(Dataset entries)

(* ===== verification/Vhost.v ===== *)
(** The vhost muxer of [src/pkg/util/vhost/vhost.go] (used for https and tcpmux
    proxies) and the route table of the HTTP reverse proxy
    ([src/pkg/util/vhost/http.go]), on top of Router. *)
From Stdlib Require Import ZArith Lia Ascii String.
From stdpp Require Import base gmap strings list sorting.
From S2P Require Import Prelude GoStrings Router.
Local Open Scope string_scope.
Local Open Scope list_scope.

(** ** Data *)

(** [RouteConfig]; [F] stands for the connection functions (nil is [None]). *)
Record RouteConfig (F : Type) := mkRouteConfig {
  Domain : string;
  Location : string;
  RewriteHost : string;
  Username : string;
  Password : string;
  Headers : gmap string string;
  ResponseHeaders : gmap string string;
  RouteByHTTPUser : string;
  CreateConnFn : option F;
  ChooseEndpointFn : option F;
  CreateConnByEndpointFn : option F }.
Arguments mkRouteConfig {F} _ _ _ _ _ _ _ _ _ _ _.
Arguments Domain {F} _.
Arguments Location {F} _.
Arguments RewriteHost {F} _.
Arguments Username {F} _.
Arguments Password {F} _.
Arguments Headers {F} _.
Arguments ResponseHeaders {F} _.
Arguments RouteByHTTPUser {F} _.
Arguments CreateConnFn {F} _.
Arguments ChooseEndpointFn {F} _.
Arguments CreateConnByEndpointFn {F} _.

(** A [vhost.Listener]: what it routes; its channel and context carry no decisions. *)
Record Listener := mkListener {
  l_name : string;
  l_location : string;
  l_routeByHTTPUser : string;
  l_rewriteHost : string;
  l_username : string;
  l_password : string }.

(** The request information a muxer extracts from the first bytes of a connection. *)
Record reqInfo := mkReqInfo { ri_Host : string; ri_Path : string; ri_HTTPUser : string }.

(** ** Muxer operations *)

Definition new_listener {F} (cfg : RouteConfig F) : Listener :=
  mkListener (Domain cfg) (Location cfg) (RouteByHTTPUser cfg) (RewriteHost cfg)
    (Username cfg) (Password cfg).

Definition mux_Listen {F} (cfg : RouteConfig F) (rs : Routers Listener)
    : result RouterError (Listener * Routers Listener) :=
  let l := new_listener cfg in
  match Add (Domain cfg) (Location cfg) (RouteByHTTPUser cfg) l rs with
  | Ok rs' => Ok (l, rs')
  | Err e => Err e
  end.

(** [Listener.Close]: the route goes away (the channel is closed). *)
Definition listener_Close (l : Listener) (rs : Routers Listener) : Routers Listener :=
  Del (l_name l) (l_location l) (l_routeByHTTPUser l) rs.

(** What [Muxer.handle] does with a connection. *)
Inductive mux_outcome :=
| ConnClosed                    (* the connection is closed *)
| FailHook                      (* no route: the fail hook answers *)
| Delivered (l : Listener).     (* sent to the listener's channel *)

(** The muxer's functions and the answers of the connection: [vhostFunc] reads the
    request, the hooks are [None] when not set. *)
Record mux_funcs (Conn : Type) := mkMuxFuncs {
  SetDeadline : Conn → bool;
  vhostFunc : Conn → option reqInfo;
  successHook : option (Conn → reqInfo → bool);
  checkAuth : option (Conn → string → string → reqInfo → bool * bool);  (* ok, no error *)
  ClearDeadline : Conn → bool }.
Arguments mkMuxFuncs {Conn} _ _ _ _ _.
Arguments SetDeadline {Conn} _ _.
Arguments vhostFunc {Conn} _ _.
Arguments successHook {Conn} _.
Arguments checkAuth {Conn} _.
Arguments ClearDeadline {Conn} _ _.

Definition mux_handle {Conn} (mf : mux_funcs Conn) (rs : Routers Listener) (c : Conn) : mux_outcome :=
  if negb (SetDeadline mf c) then ConnClosed else
  match vhostFunc mf c with
  | None => ConnClosed
  | Some info =>
      let name := ToLower (ri_Host info) in
      let path := ToLower (ri_Path info) in
      match getListener rs name path (ri_HTTPUser info) with
      | None => FailHook
      | Some l =>
          let hook_ok := match successHook mf with Some f => f c info | None => true end in
          if negb hook_ok then ConnClosed else
          let auth_ok :=
            match checkAuth mf with
            | Some f =>
                if negb (l_username l =s? "") then
                  let '(ok, noerr) := f c (l_username l) (l_password l) info in ok && noerr
                else true
            | None => true
            end in
          if negb auth_ok then ConnClosed else
          if negb (ClearDeadline mf c) then ConnClosed else Delivered l
      end
  end.

(** ** Routes of the HTTP reverse proxy *)

Definition rp_Register {F} (cfg : RouteConfig F) (rs : Routers (RouteConfig F))
    : result RouterError (Routers (RouteConfig F)) :=
  Add (Domain cfg) (Location cfg) (RouteByHTTPUser cfg) cfg rs.

Definition rp_UnRegister {F} (cfg : RouteConfig F) (rs : Routers (RouteConfig F))
    : Routers (RouteConfig F) :=
  Del (Domain cfg) (Location cfg) (RouteByHTTPUser cfg) rs.

Definition GetRouteConfig {F} (rs : Routers (RouteConfig F)) (d loc user : string)
    : option (RouteConfig F) :=
  payload <$> getVhost rs d loc user.

(** ** Live listeners *)

(** The listener is the one registered for its domain, location and user. *)
Definition listening (rs : Routers Listener) (l : Listener) : Prop :=
  ∃ r, r ∈ routers_at rs (ToLower (l_name l)) (l_routeByHTTPUser l) ∧
       location r = l_location l ∧ payload r = l.

Lemma listening_unique rs l1 l2 :
  wf_routers rs → listening rs l1 → listening rs l2 →
  ToLower (l_name l1) = ToLower (l_name l2) → l_location l1 = l_location l2 →
  l_routeByHTTPUser l1 = l_routeByHTTPUser l2 → l1 = l2.
Proof.
  intros Hwf (r1 & H1 & L1 & P1) (r2 & H2 & L2 & P2) Hn Hl Hu.
  rewrite <- Hn, <- Hu in H2. rewrite <- Hl in L2.
  pose proof (wf_nodup _ _ _ (Hwf (ToLower (l_name l1)) (l_routeByHTTPUser l1))) as Hnd.
  pose proof (proj2 (find_loc_Some (l_location l1) _ r1 Hnd) (conj H1 L1)).
  pose proof (proj2 (find_loc_Some (l_location l1) _ r2 Hnd) (conj H2 L2)). congruence.
Qed.

Lemma mux_Listen_listening {F} (cfg : RouteConfig F) rs l rs' :
  wf_routers rs → mux_Listen cfg rs = Ok (l, rs') →
  wf_routers rs' ∧ ¬ listening rs l ∧ ∀ l', listening rs' l' ↔ listening rs l' ∨ l' = l.
Proof.
  intros Hwf. unfold mux_Listen. destruct (Add _ _ _ _ rs) as [rs1|] eqn:Hadd; intros; simplify_eq.
  split; [by eapply Add_wf|].
  pose proof (Add_at _ _ _ _ _ _ Hadd) as [Hnone Hat]. split.
  { intros (r & Hr & Hloc & _). apply find_loc_None in Hnone. apply Hnone.
    rewrite list_elem_of_fmap. by exists r. }
  intros l'. unfold listening. rewrite Hat. case_decide as Hd.
  - destruct Hd as [Hd1 Hd2]. setoid_rewrite merge_sort_Permutation.
    setoid_rewrite elem_of_app. setoid_rewrite list_elem_of_singleton. split.
    + intros (r & [Hr| ->] & Hloc & Hp); [left; eauto|right]. done.
    + intros [(r & Hr & Hloc & Hp)| ->]; [by eauto 10|]. eexists. split; [by right|]. done.
  - split; [eauto|]. intros [?| ->]; [done|]. by destruct Hd.
Qed.

Lemma listener_Close_listening rs l :
  wf_routers rs → listening rs l →
  wf_routers (listener_Close l rs) ∧
  ∀ l', listening (listener_Close l rs) l' ↔ listening rs l' ∧ l' ≠ l.
Proof.
  intros Hwf Hl. split; [by apply Del_wf|]. intros l'. unfold listener_Close.
  split.
  - intros (r & Hr & Hloc & Hp). rewrite Del_at in Hr. case_decide as Hd.
    + apply list_elem_of_filter in Hr as [Hne Hr]. split; [by exists r|]. intros ->. done.
    + split; [by exists r|]. intros ->. by apply Hd.
  - intros [Hl' Hne]. pose proof Hl' as (r & Hr & Hloc & Hp). exists r. split; [|done].
    rewrite Del_at. case_decide as Hd; [|done]. destruct Hd as [Hd1 Hd2].
    apply list_elem_of_filter. split; [|done]. intros Heq. apply Hne.
    eapply (listening_unique rs); [done|done|done|done| |done]. congruence.
Qed.

(** The muxer hands a connection to a listener only when that listener is what the
    search finds for the lower-case host and path of the request, and, when the
    listener asks for a user name and the muxer can check it, only after the check
    accepted the listener's credentials. *)
Theorem mux_handle_delivers {Conn} (mf : mux_funcs Conn) rs c l :
  mux_handle mf rs c = Delivered l →
  ∃ info, vhostFunc mf c = Some info ∧
    getListener rs (ToLower (ri_Host info)) (ToLower (ri_Path info)) (ri_HTTPUser info) = Some l ∧
    (∀ f, checkAuth mf = Some f → l_username l ≠ "" →
       f c (l_username l) (l_password l) info = (true, true)).
Proof.
  unfold mux_handle. destruct (negb (SetDeadline mf c)); [done|].
  destruct (vhostFunc mf c) as [info|]; [|done].
  destruct (getListener _ _ _ _) as [l'|] eqn:Hg; [|done].
  destruct (negb (match successHook mf with Some _ => _ | None => _ end)); [done|].
  match goal with |- context [negb ?a] => destruct a eqn:Ha end; [|done]. cbn [negb].
  destruct (negb (ClearDeadline mf c)); [done|]. intros [= ->].
  exists info. split_and!; [done|done|]. intros f Hf Hu. rewrite Hf in Ha.
  rewrite (proj2 (seqb_false _ _) Hu) in Ha. simpl in Ha.
  destruct (f c _ _ info) as [[] []]; done.
Qed.

(** ** Witness *)

Definition auth_funcs : mux_funcs nat :=
  mkMuxFuncs (λ _, true) (λ _, Some (mkReqInfo "A.example.com" "" "")) None
    (Some (λ _ u p _, ((u =s? "bob") && (p =s? "pw"), true))) (λ _, true).
Definition secured : Listener := mkListener "a.example.com" "" "" "" "bob" "pw".
Definition secured_routes : Routers Listener :=
  run_op NewRouters (OpAdd "a.example.com" "" "" secured).

Lemma mux_handle_delivers_witness :
  mux_handle auth_funcs secured_routes 0%nat = Delivered secured ∧
  ∃ info, vhostFunc auth_funcs 0%nat = Some info.
Proof.
  split; [by vm_compute|].
  destruct (mux_handle_delivers auth_funcs secured_routes 0%nat secured) as (info & Hi & _);
    [by vm_compute|by exists info].
Defined.
(** In every run of the registry each index entry points at the client that has
    that run ID, clients are filed under their own key, and a client is online exactly
    when it has a run ID. *)
Theorem registry_run_wf (ops : list rop) : wf (foldl run_op NewClientRegistry ops).
Proof. apply run_wf, NewClientRegistry_wf. Qed.

(** A registration conflicts exactly when a client ID was given and another run
    of that client is online; a conflict changes nothing, and otherwise the client is
    online under the new run ID and reachable through the index. *)
Theorem Register_spec now u raw r h v a cr :
  wf cr → r ≠ "" →
  let '((key, conflict), cr') := Register now u raw r h v a cr in
  key = composeClientKey u (effective_id raw r) ∧
  (conflict = true ↔ raw ≠ "" ∧ ∃ i, GetByKey cr key = Some i ∧ Online i = true ∧ RunID i ≠ r) ∧
  (conflict = true → cr' = cr) ∧
  (conflict = false → runIndex cr' !! r = Some key ∧ ∃ i, GetByKey cr' key = Some i ∧
     RunID i = r ∧ RawClientID i = raw ∧ Online i = true ∧ LastConnectedAt i = now ∧
     DisconnectedAt i = 0%Z).
Proof.
  intros [_ Hk] Hr. unfold Register, GetByKey. rewrite (proj2 (seqb_false r "") Hr).
  set (key := composeClientKey u (effective_id raw r)).
  destruct (clients cr !! key) as [i|] eqn:Ei; cycle 1.
  { simpl. split_and!; [done|naive_solver|done|]. intros _.
    rewrite !lookup_insert_eq. eauto 10. }
  destruct (Hk _ _ Ei) as [_ Hon].
  cbn zeta. destruct (_ && negb (RunID i =s? r)) eqn:Hc; simpl.
  - split_and!; [done| |done|done]. split; [intros _|done].
    autorewrite with frp in Hc. destruct Hc as [[[? ?] ?] ?]. eauto 10.
  - split_and!; [done| |done|].
    + split; [done|]. intros (Hraw & i' & Hi' & Ho & Hne). simplify_eq. exfalso.
      apply not_true_iff_false in Hc. apply Hc. autorewrite with frp. naive_solver.
    + intros _. rewrite !lookup_insert_eq. eauto 10.
Qed.

(** When a registered client disconnects, it is kept as offline if it gave a
    client ID and forgotten otherwise, and its run ID leaves the index. *)
Theorem Register_then_offline now now' u raw r h v a cr cr' key :
  r ≠ "" → Register now u raw r h v a cr = ((key, false), cr') →
  let cr'' := MarkOfflineByRunID now' r cr' in
  runIndex cr'' !! r = None ∧
  match GetByKey cr'' key with
  | Some i => raw ≠ "" ∧ Online i = false ∧ RunID i = "" ∧ DisconnectedAt i = now'
  | None => raw = ""
  end.
Proof.
  intros Hr. unfold Register. rewrite (proj2 (seqb_false r "") Hr).
  case_match; intros; simplify_eq. unfold MarkOfflineByRunID, GetByKey. simpl.
  rewrite !lookup_insert_eq. simpl. rewrite seqb_refl, lookup_delete_eq. split; [done|].
  destruct (seqb_spec raw ""); [by rewrite lookup_delete_eq|by rewrite lookup_insert_eq].
Qed.
(** The name of an object leaves the table and the object with it. *)
Lemma upd_del_inv p :
  less p (objs c) (objs c') → same (runs c) (runs c') → less p (tabl c) (tabl c') →
  sinv (mkServer (pm_Del (px_name p) (pxys s)) (<[k := c']> (ctls s)) (running s) (next_px s)).
Proof using All.
  intros Ho Hr Ht. pose proof (tot_less _ _ _ _ _ _ Hk Ho) as Hto.
  pose proof (s_ids _ Hi) as Hids. rewrite Hto in Hids. simpl in Hids.
  split; simpl; [apply upd_ctl| | | |].
  - intros q Hq. apply (s_fresh _ Hi). rewrite Hto. set_solver.
  - by apply NoDup_cons in Hids as [_ ?].
  - rewrite (tot_same _ _ _ _ _ Hk) by done. apply Hi.
  - apply (table_remove _ _ (px_id p)). rewrite (s_table _ Hi), (tot_less _ _ _ _ _ _ Hk Ht). done.
Qed.
End steps.

(** *** Well-formed sessions under the parts of the operations *)

Lemma new_control_wf : ctl_wf new_control.
Proof.
  split; simpl; try done.
  - intros p Hp. by apply not_elem_of_nil in Hp.
  - intros Hl _. unfold limited in Hl. reflect_bools. split; [done|]. lia.
Qed.

Lemma counted_objs c p : p ∈ counted c → p ∈ objs c.
Proof.
  unfold counted, objs. rewrite !elem_of_app. intros [?|Hp]; [auto|right].
  destruct (ctl_phase c); simpl in *; auto; by apply not_elem_of_nil in Hp.
Qed.

Lemma ports_sum_nonneg c : ctl_wf c → (0 <= ports_sum (counted c))%Z.
Proof.
  intros Hc. assert (∀ p, p ∈ counted c → (0 <= usedPortsNum p)%Z) as Hall.
  { intros p ?%counted_objs. by apply (c_nonneg _ Hc). }
  revert Hall. generalize (counted c). induction l as [|q l IH]; simpl; [lia|].
  intros Hall. pose proof (Hall q ltac:(set_solver)). assert (0 <= ports_sum l)%Z; [|lia].
  apply IH. intros; apply Hall; set_solver.
Qed.

Lemma reserve_wf p c c' :
  ctl_wf c → ctl_phase c = Idle → (0 <= usedPortsNum p)%Z → reserve p c = Ok c' → ctl_wf c'.
Proof.
  intros Hc Hph Hp. unfold reserve. destruct (limited && _) eqn:Hl; [done|]. intros [= <-].
  split; simpl; try done.
  - apply Hc.
  - intros q. unfold objs. simpl. rewrite elem_of_app, list_elem_of_singleton.
    intros [Hq| ->]; [|done]. apply (c_nonneg _ Hc). unfold objs. set_solver.
  - intros Hlim _. rewrite Hlim in Hl. simpl in Hl. reflect_bools.
    destruct (c_ports _ Hc Hlim) as [Hs Hm]; [by rewrite Hph|].
    unfold count. rewrite Hlim. split; [|lia]. rewrite Hs. unfold counted. simpl. rewrite Hph.
    rewrite !ports_sum_app. simpl. lia.
Qed.

Lemma unreserve_wf p c :
  ctl_wf c → ctl_phase c = Reserved p ∨ ctl_phase c = Checked p ∨ ctl_phase c = Ran p →
  ctl_wf (unreserve p c).
Proof.
  intros Hc Hph. assert (phase_objs (ctl_phase c) = [p] ∧ phase_counted (ctl_phase c) = [p] ∧
    exiting (ctl_phase c) = false) as (Ho & Hcn & Hex) by (destruct Hph as [->|[->| ->]]; done).
  assert (p ∈ objs c) as Hp by (unfold objs; rewrite Ho; set_solver).
  split; simpl; try done.
  - apply Hc.
  - intros q Hq. apply (c_nonneg _ Hc). unfold objs in *. simpl in Hq. set_solver.
  - intros Hlim _. destruct (c_ports _ Hc Hlim Hex) as [Hs Hm].
    pose proof (c_nonneg _ Hc p Hp). unfold uncount. rewrite Hlim, Hs in *.
    unfold counted in *. simpl. rewrite Hcn, !ports_sum_app in *. simpl in *. lia.
Qed.

(** From one phase of [RegisterProxy] to the next. *)
Lemma goto_wf ph c :
  ctl_wf c → phase_objs ph = phase_objs (ctl_phase c) → phase_counted ph = phase_counted (ctl_phase c) →
  exiting ph = exiting (ctl_phase c) → ph ≠ Done → (∀ p b rest ex, ph ≠ Closing p b rest ex) →
  ctl_wf (goto ph c).
Proof.
  intros Hc Ho Hcn Hex Hnd Hncl. split; simpl.
  - apply Hc.
  - intros q. unfold objs. simpl. rewrite Ho. apply (c_nonneg _ Hc).
  - intros p b rest ex ->. by destruct (Hncl p b rest ex).
  - done.
  - intros Hl. rewrite Hex. intros He. destruct (c_ports _ Hc Hl He). unfold counted. simpl.
    by rewrite Hcn.
Qed.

# The task
If a line of the data contains "eauto", copy it out.

# Result for this task
    + intros (r & [Hr| ->] & Hloc & Hp); [left; eauto|right]. done.
    + intros [(r & Hr & Hloc & Hp)| ->]; [by eauto 10|]. eexists. split; [by right|]. done.
  - split; [eauto|]. intros [?| ->]; [done|]. by destruct Hd.
    rewrite !lookup_insert_eq. eauto 10. }
    autorewrite with frp in Hc. destruct Hc as [[[? ?] ?] ?]. eauto 10.
    + intros _. rewrite !lookup_insert_eq. eauto 10.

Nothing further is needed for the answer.